I believe the classroom can be a far richer environment if it moves beyond the standard lecture format. In my courses, students conduct interviews, develop websites and audio podcasts, attend intellectual events of interest, go on field trips, and even role-play and act out the past themselves. For example, to investigate industrialization in the United States during the late-nineteenth century, my students break up into three groups—upper-class owners, working-class laborers, and middle-class managers—to debate the question “Who built America?” Utilizing materials they have read and studied, each group of student makes their case. Once, my “working-class laborers” went so far as to stage a strike and walk out of the classroom.

I have also grown interested in how to teach effective historical writing. In my United States History Since 1865 course, I work to develop a set of related assignments that serve as building blocks toward a final essay. Students move through assignments on the component parts of a successful piece of analytic writing: a thesis; a successful body paragraph that analyzes evidence; introduction; conclusion; and transitions between sections of an essay. As they work on these smaller assignments, students receive feedback on their writing. The assignment culminates in a final essay in which students put together the materials and the writing skills they worked on during the term.

More recently, I have explored the use of digital tools for historical study: students in my methods and research seminars on digital history use annotation software, database design, computational analysis, mapping, visualization strategies, glitching experiments, and multimedia storytelling tactics for both historical analysis of evidence and the communication of findings to fellow scholars and broader public audiences. Students investigate how digital technologies reinvigorate core historical questions. They complete assignments that help them better track the movement from evidence to interpretation; and they deepen skills of expressing evidence-based arguments in more dynamic and effective prose as well as in new multimedia forms. In my digital pedagogy, technology often becomes a way not of speeding up, but rather of slowing down the analytic and communicative processes so that students can begin to examine and improve their skills and capacities for conveying information and meaning.

For instance, in a course called Digitizing Folk Music History, students develop interpretive digital research projects based on primary sources in the Berkeley Folk Music Festival Collection at Northwestern University. Students not only acquire digital skills and literacy in the course and learn more about the folk music revival and American cultural history, they also confront basic methodological questions in historical scholarship: how does one frame a research question, describe existing interpretations, and offer new analysis based on archival sources? Helping students to think about these questions, my digital history course looks toward future ways of doing history digitally while also emphasizing that this future circles back to core skills and practices of historical study. In service of this dialectic between past and future, I also teach a history of technology course on the history of the computer itself. By applying digital tactics to historical inquiry and, simultaneously, rooting digital technologies themselves in historical context, we can help students better navigate today’s disorienting wireless world.

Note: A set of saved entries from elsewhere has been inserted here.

(** * Commands may be repeated

    A command that creates a record binds its idempotency key to the record's
    identifier.  Repeated - at once, or after anything else has happened - it
    answers with that record and leaves the store alone; under the same key
    but another request digest it is refused. *)

Open Scope string_scope.
Open Scope list_scope.
Open Scope Z_scope.

#[local] Arguments insert : simpl never.
#[local] Arguments lookup : simpl never.

(** The operation a command's key is made of. *)
Definition operation {A} (c : command A) : option string :=
  match c with
  | CCreateGoal _ => Some "create_goal"
  | CActivateGoal _ => Some "activate_goal"
  | CRequestRun _ => Some "request_run"
  | CPrepareRunContext _ => Some "prepare_run_context"
  | CCreateValidatedPlan _ => Some "create_validated_plan"
  | CStartTask _ => Some "start_task"
  | CCompleteTask _ => Some "complete_task"
  | CProposeAction _ => Some "propose_action"
  | CRequestApproval _ => Some "request_approval"
  | CDecideApproval _ => Some "decide_approval"
  | CAuthorizeAction _ => Some "authorize_action"
  | CExecuteGovernedAction _ => Some "execute_governed_action"
  | CRecordActionAttempt _ => Some "record_action_attempt"
  | CReconcileUnknownAction _ => Some "reconcile_unknown_action"
  | CRecordEvidence _ => Some "record_evidence"
  | CCaptureEvidence _ => Some "capture_authoritative_evidence"
  | CRequestEvidenceDeletion _ => None
  | CVerifyOutcome _ => Some "verify_outcome"
  | CCompleteRun _ => Some "complete_run"
  | CSatisfyOrFailGoal _ => Some "finish_goal"
  | CCancelRun _ => Some "cancel_run"
  | CFailRun _ => Some "fail_run"
  | CTakeOverRun _ => Some "take_over_run"
  end.


Create HintDb commands.
#[local] Hint Unfold cached_goal cached_run cached_task authorize_or_deny transition_run
  create_goal activate_goal request_run prepare_run_context create_validated_plan start_task
  complete_task complete_run satisfy_or_fail_goal cancel_run fail_run take_over_run
  propose_action request_approval decide_approval authorize_action_at_execution_time
  execute_governed_action record_action_attempt reconcile_unknown_action record_evidence
  capture_authoritative_evidence verify_outcome require_any : commands.

Section idempotency.
Context {X : Type} (p : ports X) (F : uuid → Prop).
Notation wpd := (wpd (X := X) F).



Section one_command.
Context (may_retrieve : EvidenceArtifactDescriptor.t → list Z → Prop)
  (may_observe : string → uuid → list SubjectRef.t → SuccessCriterion.t →
     AuthoritativeObservation.t → Prop).
Notation store_ok := (store_ok may_retrieve may_observe).
Context (d : store) (Hok : store_ok d) (context : CommandContext.t).





(** The same key with another request digest. *)
Lemma wpd_load_conflict key digest (Q : option uuid → store → Prop) (E : exn → store → Prop) :
  idempotency_digests d !! (CommandContext.tenant context, key) = Some digest →
  digest ≠ CommandContext.request_digest context → (∀ x, E x d) →
  wpd (load_idempotency context key) Q E d.
Proof.
  intros Hd Hne HE. unfold load_idempotency, get_idempotency. apply wpd_bind, wpd_query.
  apply wpd_bind, wpd_throw_if; [|done]. unfold Datatypes.id. rewrite Hd.
  by rewrite bool_decide_eq_false_2.
Qed.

I have also worked extensively with graduate students in both traditional PhD programs and in more non-traditional adult education settings. I encourage graduate students to delve into both primary sources and historiographical debates through intensive reading, discussion, and writing. I have overseen thesis projects on a range of topics: American nurses in the Vietnam War; the development of Old Town as a countercultural neighborhood in 1960s Chicago; the emergence of the contemporary craft movement; portrayals of the Civil War in high school textbooks; “scramble” marching bands at US universities in the 1960s; and muckraking novels during the Progressive Era. Interacting with and mentoring graduate students has been one of my most rewarding intellectual experiences as a teacher and scholar. Most recently, I have introduced a course, Introduction to Cultural Analysis, in which graduate students draw upon a wide range of intellectual sources to help access different theoretical approaches that can enhance particular research interests.

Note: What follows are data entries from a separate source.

Lemma wpd_target raw (Q : ImprovementTarget.t → store → Prop) (E : exn → store → Prop) d1 :
  (∀ x, Q x d1) → (∀ x, E x d1) → wpd (forbid_disallowed_target policy raw) Q E d1.
Proof.
  intros HQ HE. unfold forbid_disallowed_target.
  apply wpd_bind, wpd_lift; [intros _ _|done]. apply wpd_bind.
  assert (H : wpd (lift (improvement_target raw)) Q E d1) by (apply wpd_lift; auto).
  destruct policy as [f|] eqn:Ep; [|by apply wpd_ret].
  apply wpd_quiet; [by eapply Hpolicy|done|done].
Qed.

Lemma propose_evolves identity c : evolves (propose_improvement policy identity c) d.
Proof.
  unfold propose_improvement. apply wpd_bind, wpd_target; [intros target|done].
  apply wpd_bind, wpd_uuid4. intros u Hu. apply wpd_bind, wpd_lift; [|done].
  intros p Hp. unfold ImprovementProposal.new in Hp. inv_ok.
  apply wpd_write; [done|]. by apply AddProposal, Hu.
Qed.

Lemma register_evolves identity c : evolves (register_candidate policy identity c) d.
Proof.
  unfold register_candidate. apply wpd_bind, wpd_proposal; [intros p Hp Ht|done].
  apply wpd_bind, wpd_target; [intros _|done]. apply wpd_bind, wpd_throw_if; [intros Hs|done].
  bool_hyps. apply wpd_bind, wpd_uuid4. intros u Hu. apply wpd_bind, wpd_lift; [|done].
  intros y Hy. unfold CandidateVersion.new in Hy. apply then_ok in Hy as [_ [= <-]].
  apply wpd_write; [done|]. apply AddCandidate; [apply Hu|done|]. constructor; cbn.
  - exists p. done.
  - intros Hin. by apply mem_true in Hin.
  - done.
Qed.

Lemma submit_evolves t id : evolves (submit_for_evaluation t id) d.
Proof.
  unfold submit_for_evaluation. apply wpd_bind, wpd_candidate; [intros c Hc Ht|done].
  apply wpd_bind, wpd_now. intros time. apply wpd_bind, wpd_lift; [|done]. intros c' Hc'.
  pose proof (candidate_transition_advances _ _ _ _ _ _ _ Hc').
  apply candidate_transition_identity in Hc' as (Hid & Hst & _).
  apply wpd_write; [done|]. apply MoveCandidate with c.
  - rewrite <- Hc. f_equal. rewrite <- (cands_keyed _ Hok _ _ Hc). unfold candidate_identity in Hid.
    congruence.
  - split; [done|]. split; [done|]. by left.
Qed.

(** The invariant holds wherever the operation has come to. *)
Lemma evolved_ok d1 : rtc evo_change d d1 → evo_ok d1.
Proof. by apply evo_changes_ok. Qed.

Lemma check_trials_sound id c trials u : for_each (check_trial id c) trials = Ok u →
  ∀ t, t ∈ trials → Trial.subject_version_id t = id ∧
    Trial.suite_id t = CandidateVersion.suite_id c ∧
    Trial.suite_version t = CandidateVersion.suite_version c.
Proof.
  rewrite for_each_ok, Forall_forall. intros H t Ht. specialize (H t Ht). unfold check_trial in H. inv_ok.
  by bool_hyps.
Qed.

Lemma complete_evolves identity id po :
  evolves (complete_evaluation normal_quantile identity id po) d.
Proof.
  unfold complete_evaluation. cbv zeta. apply wpd_bind, wpd_candidate; [intros c Hc Ht|done].
  apply wpd_bind, wpd_list. set (trials := List.filter _ _).
  apply wpd_bind, wpd_lift; [intros u Hu|done]. pose proof (check_trials_sound _ _ _ _ Hu) as Htr.
  apply wpd_bind, wpd_lift; [intros a Ha|done]. apply wpd_bind, wpd_uuid4. intros e He.
  apply wpd_bind, wpd_lift; [|done]. intros r Hr. unfold CandidateEvaluation.new in Hr.
  apply then_ok in Hr as [_ [= <-]]. set (r := CandidateEvaluation.mk _ _ _ _ _ _ _ _).
  apply wpd_bind, wpd_update. set (d1 := d <| candidate_evaluations := _ |>).
  assert (H1 : evo_change d d1) by (apply AddEvaluation, He).
  assert (Hr1 : rtc evo_change d d1) by (by apply rtc_once).
  apply wpd_bind, wpd_lift; [intros target Htarget|done]. apply wpd_bind, wpd_now. intros time.
  apply wpd_bind, wpd_lift; [|done]. intros c' Hc'.
  apply record_evaluation_ok in Hc' as (Hgen & Hadv & Hid & Hst & Hgr & _).
  apply wpd_write; [done|].
  assert (Hkey : CandidateVersion.candidate_id c' = id).
  { rewrite <- (cands_keyed _ Hok _ _ Hc). unfold candidate_identity in Hid. congruence. }
  apply MoveCandidate with c; [by rewrite Hkey|]. split; [done|]. split; [done|]. right. left.
  exists (uuid_str (IdentityContext.principal_id identity)). split; [done|]. split; [done|].
  unfold evaluation_target in Htarget. destruct (TrialConfidenceAssessment.decision a) eqn:Ed.
  - injection Htarget as <-. right. split; [done|].
    eapply evaluated_identity; [exact Hid|]. exists r, po, trials, [], a.
    pose proof (cands_keyed _ Hok _ _ Hc) as Hck. split_and!; try done; cbn.
    + apply dict_lookup_insert.
    + by rewrite app_nil_r, Hck, Ht.
    + intros t Hin. rewrite Hck. by apply Htr.
  - injection Htarget as <-. by left.
  - done.
Qed.

Lemma decide_evolves identity id approved reason : evolves (decide identity id approved reason) d.
Proof.
  unfold decide. apply wpd_bind, wpd_candidate; [intros c Hc Ht|done]. cbv zeta.
  apply wpd_bind, wpd_now. intros time. apply wpd_bind, wpd_lift; [|done]. intros c' Hc'.
  apply record_approval_ok in Hc' as (Hgen & Hng & Hadv & Hid & Hst & Hgr & Hap).
  apply wpd_write; [done|]. apply MoveCandidate with c.
  - rewrite <- Hc. f_equal. rewrite <- (cands_keyed _ Hok _ _ Hc). unfold candidate_identity in Hid.
    congruence.
  - split; [done|]. split; [done|]. right. right. eexists. split; [exact Hap|]. split_and!; try done.
    rewrite Hst. destruct approved; set_solver.
Qed.

Lemma begin_shadow_evolves identity id : evolves (begin_shadow identity id) d.
Proof.
  unfold begin_shadow, require_independent. apply wpd_bind, wpd_candidate; [intros c Hc Ht|done].
  apply wpd_bind, wpd_throw_if; [intros _|done]. apply wpd_bind, wpd_now. intros time.
  apply wpd_bind, wpd_uuid4. intros u Hu. apply wpd_bind, wpd_lift; [|done]. intros x Hx.
  apply begin_deployment_history in Hx as (Hst & Hh & Hten & Hcid & _ & Hid).
  apply wpd_write; [done|]. apply AddDeployment; [rewrite Hid; apply Hu|]. split; [done|].
  exists c. rewrite Hcid, (cands_keyed _ Hok _ _ Hc), Hten. done.
Qed.

(** ** Deployments *)

Lemma transition_moves x target actor reason at_ now x' :
  Deployment.transition_to x target actor reason at_ now = Ok x' → dep_move x x'.
Proof.
  intros H. split; [intros Hh; by apply (deployment_transition_history _ _ _ _ _ _ _ Hh H)|].
  unfold Deployment.transition_to, Deployment.new in H. inv_ok. cbn. eauto.
Qed.

Lemma enter_canary_moves x allocation actor reason at_ now x' :
  Deployment.enter_canary x allocation actor reason at_ now = Ok x' → dep_move x x'.
Proof.
  unfold Deployment.enter_canary. intros H. apply bind_ok in H as (y & Hy & H).
  apply transition_moves in Hy. unfold Deployment.new in H. by inv_ok.
Qed.

Lemma move_deployment d1 id x x' : evo_ok d1 → deployments d1 !! id = Some x → dep_move x x' →
  evo_change d1 (d1 <| deployments := <[Deployment.deployment_id x' := x']> (deployments d1) |>).
Proof.
  intros Hok1 Hx Hm. apply MoveDeployment with x; [|done].
  destruct Hm as (_ & _ & _ & -> & _). by rewrite (deps_keyed _ Hok1 _ _ Hx).
Qed.

Lemma promote_evolves identity id allocation : evolves (promote_to_canary identity id allocation) d.
Proof.
  unfold promote_to_canary, require_independent.
  apply wpd_bind, wpd_deployment; [intros x Hx Ht|done].
  apply wpd_bind, wpd_candidate; [intros c Hc Htc|done].
  apply wpd_bind, wpd_throw_if; [intros _|done]. apply wpd_bind, wpd_now. intros time.
  apply wpd_bind, wpd_lift; [|done]. intros x' Hx'.
  apply wpd_write; [done|]. eapply move_deployment; [done|done|by eapply enter_canary_moves].
Qed.

Lemma rollback_deployment_evolves identity id reason :
  evolves (rollback_deployment identity id reason) d.
Proof.
  unfold rollback_deployment. apply wpd_bind, wpd_throw_if; [intros _|done].
  apply wpd_bind, wpd_deployment; [intros x Hx Ht|done]. apply wpd_bind, wpd_now. intros time.
  apply wpd_bind, wpd_lift; [|done]. intros x' Hx'.
  apply wpd_write; [done|]. eapply move_deployment; [done|done|by eapply transition_moves].
Qed.

Lemma wpd_observation t id stage metric (Q : option DeploymentObservation.t → store → Prop) E d1 :
  (∀ o, Q o d1) → wpd (get_observation t id stage metric) Q E d1.
Proof. intros HQ. by apply wpd_query. Qed.

Lemma rollback_if_breached_evolves identity id stage metric n :
  evolves (rollback_if_breached identity id stage metric n) d.
Proof.
  unfold rollback_if_breached. apply wpd_bind, wpd_observation. intros [o|]; [|by apply wpd_ret].
  destruct (_ <? _); [by apply wpd_ret|]. apply wpd_bind.
  eapply wpd_mono; [apply rollback_deployment_evolves| |done]. intros x d' H. by apply wpd_ret.
Qed.

Lemma wpd_promotion_gate x po (Q : unit → store → Prop) (E : exn → store → Prop) d1 :
  Q tt d1 → (∀ e, E e d1) → wpd (assert_promotion_gate x po) Q E d1.
Proof.
  intros HQ HE. unfold assert_promotion_gate. destruct (Deployment.entered_at _ _); [|by apply wpd_throw].
  apply wpd_bind, wpd_now. intros time. apply wpd_bind, wpd_lift; [intros us _|done].
  apply wpd_bind, wpd_throw_if; [intros _|done]. apply wpd_for_each; [|done].
  intros metric _. unfold check_metric. apply wpd_bind, wpd_observation. intros [o|]; [|by apply wpd_throw].
  destruct (_ <? _); [by apply wpd_throw|]. by apply wpd_throw_if.
Qed.

Lemma release_evolves identity id version po : evolves (release_stable identity id version po) d.
Proof.
  unfold release_stable. apply wpd_bind, wpd_deployment; [intros x Hx Ht|done].
  apply wpd_bind, wpd_throw_if; [intros _|done]. apply wpd_bind, wpd_promotion_gate; [|done].
  apply wpd_bind, wpd_candidate; [intros c Hc Htc|done]. apply wpd_bind, wpd_now. intros time.
  apply wpd_bind, wpd_lift; [|done]. intros x' Hx'. pose proof (transition_moves _ _ _ _ _ _ _ Hx') as Hm.
  destruct (deps_ok _ Hok _ _ Hx) as [Hh _].
  destruct (deployment_transition_history _ _ _ _ _ _ _ Hh Hx') as (Hh' & Hst & _).
  apply wpd_bind, wpd_uuid4. intros u Hu. apply wpd_bind, wpd_lift; [|done]. intros r Hr.
  unfold Release.from_stable_deployment in Hr. apply then_ok in Hr as [_ [= <-]].
  apply wpd_bind, wpd_update. set (d1 := d <| deployments := _ |>).
  assert (H1 : evo_change d d1) by (by eapply move_deployment).
  apply wpd_write; [by apply rtc_once|]. apply AddRelease; [apply Hu|].
  exists x'. split; [apply dict_lookup_insert|]. split; [by apply stable_crosses_canary|done].
Qed.

Lemma rollback_evolves identity id : evolves (rollback identity id) d.
Proof.
  unfold rollback. apply wpd_bind, wpd_release; [intros r Hr Htr|done].
  apply wpd_bind, wpd_deployment; [intros x Hx Ht|done]. apply wpd_bind, wpd_now. intros time.
  apply wpd_bind, wpd_lift; [|done]. intros x' Hx'. pose proof (transition_moves _ _ _ _ _ _ _ Hx') as Hm.
  apply wpd_bind, wpd_update. set (d1 := d <| deployments := _ |>).
  assert (H1 : evo_change d d1) by (by eapply move_deployment).
  apply wpd_bind, wpd_uuid4. intros u Hu. cbv zeta.
  apply wpd_write; [by apply rtc_once|]. apply AddRelease; [apply Hu|].
  destruct (rel_ok_grows _ _ _ (evo_change_grows _ _ H1) (rels_ok _ Hok _ _ Hr)) as (y & Hy & Hcr & Hcid & Hten).
  exists y. cbn. rewrite <- Htr. done.
Qed.

(** ** Observations and shadow pairs *)

Lemma record_observation_elsewhere identity c d1 :
  wpd (record_observation identity c) (fun _ d' => same_evolution d1 d')
    (fun _ d' => same_evolution d1 d') d1.
Proof.
  unfold record_observation. cbv zeta. apply wpd_bind, wpd_deployment; [intros x Hx Ht|done].
  apply wpd_bind, wpd_throw_if; [intros _|done]. apply wpd_bind, wpd_now. intros time.
  apply wpd_bind, wpd_observation. intros o.
  assert (Hend : ∀ y, wpd (save_observation y ;; mret y) (fun _ d' => same_evolution d1 d')
    (fun _ d' => same_evolution d1 d') d1) by (intros y; apply wpd_bind, wpd_update, wpd_ret; done).
  apply wpd_bind. destruct o as [o|].
  - apply wpd_lift; [|done]. intros y _. apply Hend.
  - apply wpd_bind, wpd_uuid4. intros u _. apply wpd_lift; [|done]. intros y _. apply Hend.
Qed.

Lemma record_observation_evolves identity c : evolves (record_observation identity c) d.
Proof.
  eapply wpd_mono; [apply record_observation_elsewhere|..]; cbv beta;
    intros ? d' H; by apply rtc_once, Elsewhere.
Qed.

My teaching also extends beyond the classroom. Museums, historical societies, outside speakers, film screenings, plays, concerts, dance companies, and other institutions and events provide new pathways to knowledge. For instance, I work as a historian-in-residence and dramaturg for a contemporary dance company in Chicago, helping to facilitate conversations on college campuses between the ensemble’s research-driven performance and departments far beyond the dance world. At Northwestern, I helped to conceptualize the Graduate Engagement Opportunities field study program and taught a public humanities seminar, The Challenge of the Citizen-Scholar, that accompanied graduate internships and fieldwork. And in a course I taught on the cultural history of the Americas, students and I traveled to Chicago’s Museum of Contemporary Art to learn about an exhibition focused on the Brazilian Tropicalia arts movement; meeting with the show’s curator, students learned about the decisions that determined which art objects were chosen and why; the class had an opportunity to see how the history of Tropicalia—its controversial aesthetics and continued political relevance in Brazil—affected the creation of a contemporary museum exhibition. I have also developed a course in digital cultural criticism and museum studies in which students meet with curators, read historical examples of critical writing, and write in digital modes about contemporary art, performance, culture, and politics.

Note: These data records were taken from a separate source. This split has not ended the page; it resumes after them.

(* ===== verification/EvolutionServices.v ===== *)
(** * packages/evolution: deployment.py, finops.py, slo.py, trials.py, replay.py

    The in-process services around the candidate lifecycle: a deployment
    pipeline with guardrails, cost tracking and budgets, error budgets and
    quantiles, repeated trials, replay and simulation.  A service object is the
    state of a computation; its methods read the clock and draw identifiers in
    the order of the source. *)

From S2P Require Import Prelude PyStr PyDict PyFloat Json Effects EvaluationDomain Execution.
From S2P Require Import Goals ContextDomain Transitions.
From Stdlib Require Import ZArith SpecFloat Sorted.

Open Scope string_scope.
Open Scope list_scope.
Open Scope Z_scope.

(** [d\[k\]] of a dictionary with UUID keys. *)
Definition item {S A} (d : dict uuid A) (k : uuid) : M S A :=
  match d !! k with
  | Some x => mret x
  | None => throw KeyError ("UUID('" +:+ uuid_str k +:+ "')")
  end.

(** ** deployment.py *)

Module DeploymentStage.
Inductive t := CANDIDATE | EVALUATING | SHADOW | CANARY | STABLE | ROLLED_BACK | FAILED.
#[global] Instance t_eq_dec : EqDecision t.
Proof. solve_decision. Defined.
End DeploymentStage.

Module TrafficSplit.
Inductive t := SHADOW | CANARY_5 | CANARY_10 | CANARY_25 | CANARY_50 | STABLE.
#[global] Instance t_eq_dec : EqDecision t.
Proof. solve_decision. Defined.
End TrafficSplit.

Module GuardrailThreshold.
Record t := mk {
  metric : string; operator : string; value : float; window_seconds : Z; consecutive_breaches : Z
}.

(** The condition of [check_guardrails]. *)
Definition breached (g : t) (x : float) : bool :=
  (bool_decide (operator g = "lt") && flt x (value g)) ||
  (bool_decide (operator g = "gt") && flt (value g) x) ||
  (bool_decide (operator g = "lte") && fle x (value g)) ||
  (bool_decide (operator g = "gte") && fle (value g) x).
End GuardrailThreshold.

Module GuardrailStatus.
Record t := mk {
  passed : bool; breached_metrics : list string; current_values : dict string float
}.
End GuardrailStatus.

Module ObservationWindow.
Record t := mk {
  stage : DeploymentStage.t; started_at : datetime; duration : Z; metrics_collected : Z
}.

Definition elapsed {S} (w : t) : M S Z := n ← now; lift (dt_sub n (started_at w)).
Definition is_complete {S} (w : t) : M S bool := x ← elapsed w; mret (duration w <=? x).
End ObservationWindow.

Module DeploymentRecord.
Record t := mk {
  deployment_id : uuid;
  candidate_id : uuid;
  stage : DeploymentStage.t;
  split : TrafficSplit.t;
  started_at : datetime;
  promoted_at : option datetime;
  rolled_back_at : option datetime;
  rollback_reason : string
}.
End DeploymentRecord.

Module DeploymentPipeline.
Import GuardrailThreshold.

(** Durations are in microseconds. *)
Record t := mk {
  guardrails : list GuardrailThreshold.t;
  shadow_duration : Z;
  canary_duration : Z;
  deployments : dict uuid DeploymentRecord.t;
  windows : dict uuid ObservationWindow.t;
  breach_counters : dict string Z
}.
#[global] Instance eta : Settable t := fun x =>
  mk (guardrails x) (shadow_duration x) (canary_duration x) (deployments x) (windows x)
    (breach_counters x).
Notation MP := (M t).

(** [__init__] *)
Definition init (guardrails : list GuardrailThreshold.t) (shadow canary : Z) : t :=
  mk guardrails shadow canary ∅ ∅ ∅.

Definition put_record (id : uuid) (x : DeploymentRecord.t) : MP unit :=
  modify (fun p => p <| deployments := <[id := x]> (deployments p) |>).
Definition put_window (id : uuid) (x : ObservationWindow.t) : MP unit :=
  modify (fun p => p <| windows := <[id := x]> (windows p) |>).

Definition get_deployment (id : uuid) : MP DeploymentRecord.t := p ← get; item (deployments p) id.
Definition get_window (id : uuid) : MP ObservationWindow.t := p ← get; item (windows p) id.

Definition promote_to_shadow (candidate_id : uuid) : MP DeploymentRecord.t :=
  id ← uuid4;
  t ← now;
  let record := DeploymentRecord.mk id candidate_id DeploymentStage.SHADOW TrafficSplit.SHADOW t
                  None None "" in
  put_record id record ;;
  p ← get;
  t ← now;
  put_window id (ObservationWindow.mk DeploymentStage.SHADOW t (shadow_duration p) 0) ;;
  mret record.

Definition promote_to_canary (id : uuid) (split : TrafficSplit.t) : MP DeploymentRecord.t :=
  record ← get_deployment id;
  t ← now;
  let record := DeploymentRecord.mk (DeploymentRecord.deployment_id record)
    (DeploymentRecord.candidate_id record) DeploymentStage.CANARY split
    (DeploymentRecord.started_at record) (Some t) None "" in
  put_record id record ;;
  p ← get;
  t ← now;
  put_window id (ObservationWindow.mk DeploymentStage.CANARY t (canary_duration p) 0) ;;
  mret record.

Definition promote_to_stable (id : uuid) : MP DeploymentRecord.t :=
  record ← get_deployment id;
  t ← now;
  let record := DeploymentRecord.mk (DeploymentRecord.deployment_id record)
    (DeploymentRecord.candidate_id record) DeploymentStage.STABLE TrafficSplit.STABLE
    (DeploymentRecord.started_at record) (Some t) None "" in
  put_record id record ;;
  mret record.

Definition rollback (id : uuid) (reason : string) : MP DeploymentRecord.t :=
  record ← get_deployment id;
  t ← now;
  let record := DeploymentRecord.mk (DeploymentRecord.deployment_id record)
    (DeploymentRecord.candidate_id record) DeploymentStage.ROLLED_BACK
    (DeploymentRecord.split record) (DeploymentRecord.started_at record) None (Some t) reason in
  put_record id record ;;
  mret record.

(** One guardrail: the counters and the metrics in breach so far. *)
Definition check_one (metrics : dict string float) (acc : dict string Z * list string)
    (g : GuardrailThreshold.t) : dict string Z * list string :=
  let '(counters, breaches) := acc in
  match metrics !! metric g with
  | None => (<[metric g := 0]> counters, breaches)
  | Some x =>
      if breached g x then
        let n := default 0 (counters !! metric g) + 1 in
        (<[metric g := n]> counters,
         if consecutive_breaches g <=? n then breaches ++ [metric g] else breaches)
      else (<[metric g := 0]> counters, breaches)
  end.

Overall, my approach to teaching encourages students to grapple with the meaning of history as both a specialized area of scholarly inquiry and a foundation from which to address pressing issues in contemporary life. Whether in methodological, historiographical, or topical courses, I help students bring together primary materials, absorb existing scholarly debates, raise relevant questions, map out explanatory problems and quandaries, connect the classroom to public life, and improve their skills of communication. I work to foster an inclusive atmosphere in which students can discover and relish history as a deeply relevant field of intellectual inquiry. At its best, my classroom becomes an active community of practice in which students improve their capacities for research, writing, acts of generous listening, the cogent expression of evidence-based arguments, and sharpened senses of critical awareness.